Al Ahram reports: Hamada Saber, the man who was dragged and beaten by Central Security Forces (CSF) as recorded on a video aired by Al-Hayat satellite TV on Friday night, told prosecutors on Saturday that protesters and not security forces “initiated” the assault against him, according to a report on Ahram Arabic news website.

The one-and-a-half minute video that shocked Egypt and the world showed an unarmed, naked Saber repeatedly kicked by police officers, dragged on the asphalt and beaten with batons as CSF officers battled anti-Morsi protesters in the vicinity of the presidential Palace on Friday night.

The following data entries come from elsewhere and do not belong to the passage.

(** The signed bytes determine the job, the worker, the timestamp and,
    up to a SHA-256 collision, the body: no two callbacks share a signed
    text, newlines in the worker id notwithstanding. *)
Theorem signature_binds j1 j2 w1 w2 b1 b2 t1 t2 m :
  0 <= j1 < 2 ^ 128 -> 0 <= j2 < 2 ^ 128 ->
  canonical_request (str "POST") (callback_path_of j1) w1 b1 t1 = Ok m ->
  canonical_request (str "POST") (callback_path_of j2) w2 b2 t2 = Ok m ->
  j1 = j2 /\ w1 = w2 /\ t1 = t2 /\ (b1 = b2 \/ sha256_collision).
Proof.
  intros Hj1 Hj2. unfold canonical_request.
  destruct (utf8_encode (canonical_text _ _ w1 b1 t1)) as [e1|] eqn:E1; [|done]. intros [= ->].
  destruct (utf8_encode (canonical_text _ _ w2 b2 t2)) as [e2|] eqn:E2; [|done]. intros [= ->].
  pose proof (utf8_encode_inj _ _ _ E1 E2) as E. clear E1 E2. unfold canonical_text, join, callback_path_of in E.
  rewrite <-!app_assoc in E. apply app_inj_1 in E as [_ E]; [|done]. apply app_inj_1 in E as [_ E]; [|done].
  apply app_inj_1 in E as [_ E]; [|done]. apply app_inj_1 in E as [Ej E]; [|by rewrite !length_uuid_str].
  apply uuid_str_inj in Ej as ->; [|done..]. apply app_inj_1 in E as [_ E]; [|done]. apply app_inj_1 in E as [_ E]; [|done].
  assert (E' : (w1 ++ 10 :: hex (sha256 b1)) ++ 10 :: str_of_int t1 = (w2 ++ 10 :: hex (sha256 b2)) ++ 10 :: str_of_int t2)
    by (rewrite <-!app_assoc; exact E).
  apply last_separator in E' as [E' Et]; [|apply str_of_int_no_newline..]. apply str_of_int_inj in Et as ->.
  apply app_inj_2 in E' as [-> Eh]; [|by cbn; rewrite !length_hex, !Sha.length_sha256]. injection Eh as Eh.
  split_and!; try done. destruct (decide (b1 = b2)) as [|Hne]; [by left|right]. exists b1, b2. split; [done|].
  apply hex_inj; [apply sha256_bytes..|done].
Qed.

(** ** Callbacks *)

Section callback.
Context {S Q K R P J : Type}.
Context `{!ScanStore S, !Queue Q, !HmacKeyIssuer K, !SpecRegistryPort R, !SnapshotPort P, !JobStateStore J}.
Notation World := (World S Q K R P J).
Context (job_id : UUID) (body : JobStatusReport) (body_bytes : pybytes) (hmac_header worker_id : pystr) (timestamp now : Z).
Implicit Types w : World.

(** The callback is for the job its body names and is signed, now, with the
    secret the issuer holds for the job and the key the header names. *)
Definition authentic (w : World) : Prop :=
  jr_job_id body = job_id /\
  exists key_id digest secret message,
    _parse_hmac_header hmac_header = Some (key_id, digest) /\
    (lookup_secret job_id key_id (w_issuer w)).1 = Ok (Some secret) /\
    canonical_request (str "POST") (callback_path_of job_id) worker_id body_bytes timestamp = Ok message /\
    digest = hex (hmac_sha256 secret message) /\ Z.abs (now - timestamp) <= HMAC_SKEW_WINDOW_SECONDS.

Definition fenced : Prop := jr_S_version body <> [] /\ _ENV_DIGEST_RE (jr_env_digest body) = true.

Lemma digest_ascii secret message : forallb (fun c => c <? 128) (hex (hmac_sha256 secret message)) = true.
Proof.
  apply forallb_forall. intros c Hc%list_elem_of_In. unfold hmac_sha256 in Hc. cbv zeta in Hc.
  pose proof (hex_ascii _ (sha256_bytes (map (Z.lxor 92) ((if 64 <? Z.of_nat (length secret) then sha256 secret else secret) ++
    repeat 0 (64 - length (if 64 <? Z.of_nat (length secret) then sha256 secret else secret))) ++
    sha256 (map (Z.lxor 54) ((if 64 <? Z.of_nat (length secret) then sha256 secret else secret) ++
    repeat 0 (64 - length (if 64 <? Z.of_nat (length secret) then sha256 secret else secret))) ++ message)))) as H.
  rewrite Forall_forall in H. apply H in Hc. lia.
Qed.

Lemma compare_digest_Ok a b : forallb (fun c => c <? 128) b = true ->
  compare_digest a b = Ok true <-> a = b.
Proof.
  intros Hb. unfold compare_digest. rewrite Hb, andb_true_r. destruct (forallb _ a) eqn:Ha.
  - unfold str_eqb. split; [by intros [= ?%bool_decide_eq_true]|]. intros ->. by rewrite bool_decide_true.
  - split; [done|]. intros ->. congruence.
Qed.

(** Verification touches the key issuer only. *)
Lemma verify_spec w :
  let r := verify_worker_callback_hmac hmac_header worker_id timestamp job_id body_bytes now w in
  w_scans r.2 = w_scans w /\ w_queue r.2 = w_queue w /\ w_specs r.2 = w_specs w /\ w_snapshots r.2 = w_snapshots w /\
  w_jobs r.2 = w_jobs w /\ (jr_job_id body = job_id -> r.1 = inl tt <-> authentic w).
Proof.
  unfold authentic, verify_worker_callback_hmac. destruct (_parse_hmac_header hmac_header) as [[key_id digest]|] eqn:Hp.
  2:{ cbn. split_and!; try done. intros Hj. split; [done|]. intros (_ & ? & ? & ? & ? & [=] & _). }
  unfold bind, keys. destruct (lookup_secret job_id key_id (w_issuer w)) as [[[secret|]|e] k] eqn:El; cbn [result].
  2,3: cbn; split_and!; try done; intros Hj; split; [done|];
    intros (_ & k' & d & s & m & [= <- <-] & Hl & _); rewrite El in Hl; done.
  unfold lift. destruct (canonical_request _ _ _ _ _) as [message|e] eqn:Em; cbn [result].
  2:{ cbn. split_and!; try done. intros Hj. split; [done|]. intros (_ & ? & ? & ? & ? & _ & _ & [=] & _). }
  pose proof (compare_digest_Ok digest _ (digest_ascii secret message)) as Hc.
  destruct (compare_digest digest _) as [[]|e] eqn:Ed; cbn [result].
  - destruct Hc as [Hc _]. specialize (Hc eq_refl) as ->. unfold guarded, ret, raise. cbn [negb].
    destruct (Z.ltb_spec HMAC_SKEW_WINDOW_SECONDS (Z.abs (now - timestamp))) as [Hlt|Hle]; cbn; split_and!; try done; intros Hj.
    + split; [done|]. intros (_ & ? & ? & ? & ? & _ & _ & _ & _ & ?). lia.
    + split; [|done]. intros _. split; [done|]. exists key_id, (hex (hmac_sha256 secret message)), secret, message.
      rewrite El. by split_and!.
  - unfold guarded, ret, raise. cbn. split_and!; try done. intros Hj. split; [done|].
    intros (_ & k' & d & s & m & [= <- <-] & Hl & [= <-] & -> & _). rewrite El in Hl. injection Hl as <-. by destruct Hc as [_ Hc]; specialize (Hc eq_refl).
  - cbn. split_and!; try done. intros Hj. split; [done|].
    intros (_ & k' & d & s & m & [= <- <-] & Hl & [= <-] & -> & _). rewrite El in Hl. injection Hl as <-. by destruct Hc as [_ Hc]; specialize (Hc eq_refl).
Qed.
(* ===== verification/Sarif.v ===== *)
(** * Canonical SARIF emission ([analysis/sarif/canonical_emit.py])

    The projection of worker findings on a two-run SARIF log, its canonical
    bytes, and the two checks the emitter runs on the bytes it has made.

    A [WorkerFinding] is the record of the attributes the emitter reads.  The
    attributes it validates itself are [pyval]s; the texts it does not are
    typed as the protocol declares them; an attribute read by [getattr] with a
    default may be absent.  A JSON document is the Python value [json.loads]
    returns.  The errors of the shape validators are the place and the check,
    without the rest of the message. *)
From stdpp Require Import base tactics list gmap strings.
From Stdlib Require Import ZArith Lia.
From S2P Require Import Prelude PyData PyDict Sha256 Ordering Json PyText Identity JsonParse BoundRules.

Open Scope Z_scope.
Open Scope py_scope.

(** What the emitter could meet of the standard library on documents and
    values it never makes itself: the text of bytes and of containers, [int]
    of a text, the UTF-16 and UTF-32 decoders, and the numbers of a JSON text
    that are not integers. *)
Class PyRuntime := {
  str_of_container : pyval -> pystr;
  int_of_text : pyval -> outcome Z;
  decode_wide : pybytes -> outcome pystr;
  parse_float : pystr -> outcome json;
  parse_constant : pystr -> outcome json
}.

Speaking from a police hospital where he is recieving medical treatment, the 50 year old house-painter told investigators that the CSF officers protected him, adding that “the ministry of interior is standing by my side and they are providing me with medical care.”

However, late on Friday night, in a phone call also to ONTV, Reda Sobhi, Saber’s nephew, had condemned the police attack on his uncle saying Saber was peacefully attending the protest with his wife and children.

“God is our only saviour,” Sobhi told the Satellite channel ONTV in desperation saying he and lawyers failed to locate his uncle’s whereabouts in the hours after the video of the assault was aired as police declined to give them exact information of where they took Saber.

However, in a shocking turnaround of events on Saturday, Saber and his wife, speaking from the same police hospital the CSF transferred Saber to in the wake of their assault on him, seemed to blame the protesters for the bulk of the suffering he was subjected to on the previous night.

“I was standing at Roxy Square [near the palace] drinking a soda, when a large number of protesters who mistook me for a CSF officer because of my black attire attacked me and stripped me of my clothes,” said Saber.

“The protesters were angered by the fact that I tried to dissuade them from firing bird shots at the police,” claimed Saber.

Fathya, the assaulted man’s wife who was by his bedside at the police hospital, sent a message of gratitude to the ministry of interior.

“The police are very respectful and are standing by our side, and the minister’s assistant for human rights has passed by and will come again tomorrow [Saturday],” Fathya told ONTV.

Moreover, on Saturday night, Saber, told state TV that he was caught in the fight between protesters and the police.

“The protesters fired an unknown bullet at me and robbed me. When I saw the CSF soldiers coming at the crowd, I was scared and I ran. The soldiers chased after me yelling they wanted to help me. When I fell, they caught me and said: ‘you gave us a hard time, man.'”

Police and presidency conduct immediate damage control

Immediately after the gruesome assault video hit channels and social media outlets worldwide on Friday night, the ministry of interior issued a statement condemning the attack, and vowed to open an immediate inquiry.

As the Minister of Interior Mohamed Ibrahim faced angry calls for him to resign, the statement assured the public that “the ministry rejects the involvement of its officers in such assaults which affect the relationship between the people and the police.”

As many activists held President Morsi politically responsible for the assault on Saber because of his publicly stated, unconditional support for police actions against protesters, the presidency also issued a statement condemning the assault.